Material for this task START

Lemma find_drb_tunnel T ueId rbId : (ueId, rbId) ∈ drb_of <$> T ->
  exists c, List.find (fun c => (up_ueId c =? ueId) && (up_drbId c =? rbId)) T = Some c /\ c ∈ T.
Proof.
  intros (c & E & Hin)%list_elem_of_fmap. unfold drb_of in E. injection E as -> ->.
  induction Hin as [x l|x y l Hin IH]; cbn [List.find].
  - rewrite !Z.eqb_refl. cbn [andb]. eexists. split; [done|]. by left.
  - destruct (_ && _); [eexists; split; [done|]; by left|]. destruct IH as (c & E & Hc). exists c. split; [done|]. by right.
Qed.

Lemma ul_step du T ueId rbId data teId0 :
  tunnels du T -> du_ok du T (DuUl ueId rbId data teId0) ->
  exists du', du_step du (DuUl ueId rbId data teId0) = Ok (du', snd (du_spec (dstIp (egtp du)) T (DuUl ueId rbId data teId0))) /\
    tunnels du' T /\ dstIp (egtp du') = dstIp (egtp du).
Proof.
  intros Ht [Hlen Hid]. cbn [du_step du_spec snd]. unfold DuProcRlcUlUserDataTrans. destruct (table_room _ _ Ht) as [H87 Hle].
  pose proof (ul_teid_spec ueId rbId teId0 T (S (length (upTnlCfg du))) du [] Ht ltac:(lia)) as Eu.
  cbn [length] in Eu. change (Z.of_nat 0) with 0 in Eu. rewrite Eu. cbn [rbind negb]. clear Eu. unfold ul_teid.
  pose proof Ht as [Htab Hcfg Hte Hdr (M & Hi & HM)].
  change (mk_emh _ _ _ _ ?t _) with (preDefHdr t).
  destruct (List.find _ T) as [c|] eqn:Ef.
  - apply find_some in Ef as [Hin _]. destruct (proj2 (HM (teid_of c))) as [p Hp].
    { apply list_elem_of_fmap. exists c. split; [done|]. by apply list_elem_of_In. }
    destruct (egtpHdlDatInd_spec (egtp du) M (teid_of c) p data Hi Hp Hlen) as (st & -> & Hi' & Hd & _). cbn [rbind].
    eexists. split; [reflexivity|]. destruct du as [U n m e]. unfold update; cbn [egtp upTnlCfg numTeId tnlMem] in *.
    split; [|done]. split; try done. + by destruct Htab as (P & []); exists P. + by exists M.
  - assert (Hno : M !! teId0 = None).
    { destruct (M !! teId0) eqn:E; [|done]. destruct Hid as [Hid|Hid]; [|destruct Hid; apply HM; by eexists].
      apply find_drb_tunnel in Hid as (c & E' & _). congruence. }
    unfold egtpHdlDatInd. cbn [msgHdr em_teId preDefHdr]. pose proof (find_tunnel_spec _ _ teId0 Hi) as Hf. rewrite Hno in Hf.
    rewrite Hf. cbn [rbind]. eexists. split; [reflexivity|]. destruct du. done.
Qed.

(** Each operation does what the specification says. *)
Lemma du_step_refines du T op : tunnels du T -> du_ok du T op ->
  exists du', du_step du op = Ok (du', snd (du_spec (dstIp (egtp du)) T op)) /\
    tunnels du' (fst (du_spec (dstIp (egtp du)) T op)) /\ dstIp (egtp du') = dstIp (egtp du).
Proof.
  intros Ht Hok. destruct op as [ueId cellId tnls l|ueId l|ueId rbId data teId0|h len Msg h0 t0 t1 t2 t3 t4].
  - destruct Hok as (Ha & Hm & Hl). destruct (update_loop_spec ueId cellId tnls du T l Ht Ha Hm Hl) as (du' & mem & E & Ht' & Hd).
    exists du'. cbn [du_step du_spec fst snd]. unfold duUpdateTunnelCfgDb. by rewrite E.
  - destruct Hok as ([Hnl Hfr] & Hl). destruct (table_room _ _ Ht) as [H87 Hle].
    destruct (delete_tunnels_spec ueId T (length (upTnlCfg du)) du [] l Ht Hnl) as (du' & mem & E & Ht' & Hd); [|done|lia|].
    { eapply list.Forall_impl; [exact Hfr|]. by intros x [_ Hx]. }
    exists du'. cbn [du_step du_spec fst snd]. cbn [length] in E. change (Z.of_nat 0) with 0 in E. by rewrite E.
  - by apply ul_step.
  - exists du. cbn [du_step du_spec fst snd]. unfold egtpHdlRecvData. rewrite (egtpDecodeHdr_spec h0 t0 t1 t2 t3 t4 h len Msg Hok).
    cbn [rbind]. unfold duHdlEgtpDlData, duBuildAndSendDlUserDataToRlc, fillDlUserDataInfo. cbn [negb msgHdr msg decoded em_teId].
    destruct (table_room _ _ Ht) as [H87 Hle].
    pose proof (fill_dl_spec (em_teId h) T (S (length (upTnlCfg du))) du [] Ht ltac:(lia)) as Ed.
    cbn [length] in Ed. change (Z.of_nat 0) with 0 in Ed. rewrite Ed. cbn [rbind].
    destruct (dl_target (em_teId h) T) as [[[cell ue] drb]|]; done.
Qed.

Fixpoint du_run (du : DuCb) (ops : list du_op) : res (DuCb * list du_event) :=
  match ops with
  | [] => Ok (du, [])
  | op :: ops => let* (du, ev) := du_step du op in let* (du, ev') := du_run du ops in Ok (du, ev ++ ev')
  end.

Fixpoint du_spec_run (ip : Z) (T : list UpTnlCfg) (ops : list du_op) : list UpTnlCfg * list du_event :=
  match ops with
  | [] => (T, [])
  | op :: ops => let '(T, ev) := du_spec ip T op in let '(T, ev') := du_spec_run ip T ops in (T, ev ++ ev')
  end.

(** The conditions along a run. *)
Fixpoint du_ops_ok (du : DuCb) (T : list UpTnlCfg) (ops : list du_op) : Prop :=
  match ops with
  | [] => True
  | op :: ops => du_ok du T op /\
    match du_step du op with Ok (du', _) => du_ops_ok du' (fst (du_spec 0 T op)) ops | _ => False end
  end.

Lemma du_spec_state ip ip' T op : fst (du_spec ip T op) = fst (du_spec ip' T op).
Proof. by destruct op. Qed.

Lemma du_run_refines ops : forall du T, tunnels du T -> du_ops_ok du T ops ->
  exists du', du_run du ops = Ok (du', snd (du_spec_run (dstIp (egtp du)) T ops)) /\
    tunnels du' (fst (du_spec_run (dstIp (egtp du)) T ops)) /\ dstIp (egtp du') = dstIp (egtp du).
Proof.
  induction ops as [|op ops IH]; intros du T Ht Hok; [by exists du|]. cbn [du_ops_ok du_run du_spec_run] in *.
  destruct Hok as [Hop Hok]. destruct (du_step_refines du T op Ht Hop) as (du1 & E & Ht1 & Hd1). rewrite E in Hok |- *. cbn [rbind].
  rewrite (du_spec_state 0 (dstIp (egtp du))) in Hok. destruct (du_spec _ T op) as [T1 ev]. cbn [fst snd] in *.
  destruct (IH du1 T1 Ht1 Hok) as (du2 & E2 & Ht2 & Hd2). rewrite E2. cbn [rbind]. rewrite Hd1 in *.
  destruct (du_spec_run _ T1 ops) as [T2 ev2]. cbn [fst snd] in *. exists du2. split; [done|]. split; [done|congruence].
Qed.

(** ** TEIDs in F1AP *)

Lemma u8_shiftr t k : 0 <= k -> u8 (Z.shiftr t k) = t / 2 ^ k mod 256.
Proof. intros H. unfold u8. by rewrite Z.shiftr_div_pow2. Qed.

Lemma teid_to_du t : 0 <= t < 2 ^ 32 -> teIdStringToInt (INT32_TO_BUFFER t) = t.
Proof.
  intros Ht. unfold teIdStringToInt, INT32_TO_BUFFER. rewrite !u8_shiftr by lia. change (u8 t) with (t mod 256).
  unfold buf_get. change (Z.to_nat 0) with 0%nat. change (Z.to_nat 1) with 1%nat. change (Z.to_nat 2) with 2%nat.
  change (Z.to_nat 3) with 3%nat. cbn [lookup list_lookup default]. unfold id.
  rewrite !u32_small; [by apply be32_read|..]; rewrite Z.shiftl_mul_pow2 by lia;
    match goal with |- context [?x mod 256] => pose proof (is_byte_mod x) as Hb; unfold is_byte in Hb; lia end.
Qed.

Material for this task END

Among the entries above, locate the lines containing "du_ok du T op /\" and "rewrite !u32_small; [by", and transcribe exactly those two lines and all lines between.

--- Solution for this problem ---
  | op :: ops => du_ok du T op /\
    match du_step du op with Ok (du', _) => du_ops_ok du' (fst (du_spec 0 T op)) ops | _ => False end
  end.

Lemma du_spec_state ip ip' T op : fst (du_spec ip T op) = fst (du_spec ip' T op).
Proof. by destruct op. Qed.

Lemma du_run_refines ops : forall du T, tunnels du T -> du_ops_ok du T ops ->
  exists du', du_run du ops = Ok (du', snd (du_spec_run (dstIp (egtp du)) T ops)) /\
    tunnels du' (fst (du_spec_run (dstIp (egtp du)) T ops)) /\ dstIp (egtp du') = dstIp (egtp du).
Proof.
  induction ops as [|op ops IH]; intros du T Ht Hok; [by exists du|]. cbn [du_ops_ok du_run du_spec_run] in *.
  destruct Hok as [Hop Hok]. destruct (du_step_refines du T op Ht Hop) as (du1 & E & Ht1 & Hd1). rewrite E in Hok |- *. cbn [rbind].
  rewrite (du_spec_state 0 (dstIp (egtp du))) in Hok. destruct (du_spec _ T op) as [T1 ev]. cbn [fst snd] in *.
  destruct (IH du1 T1 Ht1 Hok) as (du2 & E2 & Ht2 & Hd2). rewrite E2. cbn [rbind]. rewrite Hd1 in *.
  destruct (du_spec_run _ T1 ops) as [T2 ev2]. cbn [fst snd] in *. exists du2. split; [done|]. split; [done|congruence].
Qed.

(** ** TEIDs in F1AP *)

Lemma u8_shiftr t k : 0 <= k -> u8 (Z.shiftr t k) = t / 2 ^ k mod 256.
Proof. intros H. unfold u8. by rewrite Z.shiftr_div_pow2. Qed.

Lemma teid_to_du t : 0 <= t < 2 ^ 32 -> teIdStringToInt (INT32_TO_BUFFER t) = t.
Proof.
  intros Ht. unfold teIdStringToInt, INT32_TO_BUFFER. rewrite !u8_shiftr by lia. change (u8 t) with (t mod 256).
  unfold buf_get. change (Z.to_nat 0) with 0%nat. change (Z.to_nat 1) with 1%nat. change (Z.to_nat 2) with 2%nat.
  change (Z.to_nat 3) with 3%nat. cbn [lookup list_lookup default]. unfold id.
  rewrite !u32_small; [by apply be32_read|..]; rewrite Z.shiftl_mul_pow2 by lia;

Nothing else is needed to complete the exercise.